There is little need to recount her reign of terror--she robbed police stations, assaulted government offices, and destroyed maximum-security prisons to recruit followers, assembling an “inner circle” of dying, desperate followers. Her confrontations with the military, police, and the first wave of vigilantes are almost legendary by now: the iron age of quirks.
None of these schemes were more ambitious than what happened at Atsugi, however. Accompanied by around twenty followers, The Atomic Maiden broken into the Atsugi Naval-Air facility on foot, scrambling local communications radiation. Once inside, Uegaki began to destroy the base, while her followers hijacked the JS Kozuko, a helicopter carrier harbored there.
In the battle that followed, The Atomic Maiden and her followers secured control of the Kozuko, but suffered heavy losses from brave JSDF forces. Following orders from Lt Hara, one of the surviving officers, the JSDF scuttled the Kozuko, sabotaging the ship’s engines. Denied her prize, The Atomic Maiden was trapped at the military’s mercy.
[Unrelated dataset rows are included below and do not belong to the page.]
Lemma assemble_fuel_mono fuel fuel' items clusters cw w num_tx (s : rng) r :
  (fuel ≤ fuel')%nat →
  assemble fuel items clusters cw w num_tx s = Ret r →
  assemble fuel' items clusters cw w num_tx s = Ret r.
Proof.
  intros Hle. unfold assemble. apply while_fuel_mono; [done|].
  intros st s0 [st' s'] (tx & Hg & ->)%assemble_step_Ret.
  apply assemble_step_Ret. exists tx. split; [|done].
  by eapply generate_transaction_fuel_mono.
Qed.

(** A run that gets past the two input checks is the cluster builder,
    then the assembler, then the report. *)
Lemma main_Ret fuel fs prog spec count out num_tx o :
  Text.py_int count = Some num_tx → load_items fs spec ≠ [] →
  main fpow fuel fs [prog; spec; count; out] = Ret o ↔
  ∃ clusters cw s0 st s1,
    build_clusters (load_items fs spec) (rng_seed 42) = Ret ((clusters, cw), s0)
    ∧ assemble fuel (load_items fs spec) clusters cw
        (item_weights fpow (load_items fs spec)) num_tx s0 = Ret (st, s1)
    ∧ o = finish fs num_tx out (transactions st).
Proof.
  intros Hcount Hitems. unfold main. rewrite Hcount.
  destruct (load_items fs spec) as [|x items] eqn:Hload; [done|].
  split.
  - destruct (bind _ _ _) as [[o' s']| |] eqn:Hrun; try done. intros [= <-].
    apply bind_Ret in Hrun as ([clusters cw] & s0 & Hb & Hrun).
    apply bind_Ret in Hrun as (st & s1 & Ha & [<- _]%ret_Ret).
    by eexists _, _, _, _, _.
  - intros (clusters & cw & s0 & st & s1 & Hb & Ha & ->).
    rewrite (bind_step _ _ _ _ _ Hb). simpl.
    by rewrite (bind_step _ _ _ _ _ Ha).
Qed.

Lemma main_fuel_mono fuel fuel' fs argv o :
  (fuel ≤ fuel')%nat →
  main fpow fuel fs argv = Ret o → main fpow fuel' fs argv = Ret o.
Proof.
  intros Hle.
  destruct argv as [|prog [|spec [|count [|out [|? ?]]]]]; try done.
  destruct (Text.py_int count) as [num_tx|] eqn:Hcount;
    [|by unfold main; rewrite Hcount].
  destruct (decide (load_items fs spec = [])) as [Hitems|Hitems];
    [by unfold main; rewrite Hcount, Hitems|].
  rewrite !main_Ret by done.
  intros (clusters & cw & s0 & st & s1 & Hb & Ha & ->).
  eexists _, _, _, _, _. split; [done|]. split; [|done].
  by eapply assemble_fuel_mono.
Qed.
What happened was tragic, and perhaps, in hindsight, inevitable. The Atomic Maiden triggered a meltdown in the helicopter carrier’s nuclear reactor, destroying the ship, and irradiating over a thousand square kilometers. Over half of the base’s personnel suffered a lethal dose of radiation, including many civilians and families quartered in the area.
The Atsugi disaster was a wake-up call to the world on the danger Quirks could pose. Although the Atomic Maiden was killed when the Kozuko sank, it was clear that the world had changed. Most of Japan’s laws restricting the use of quirks were passed shortly after the disaster, and the rift it formed in Japanese society is felt to this day.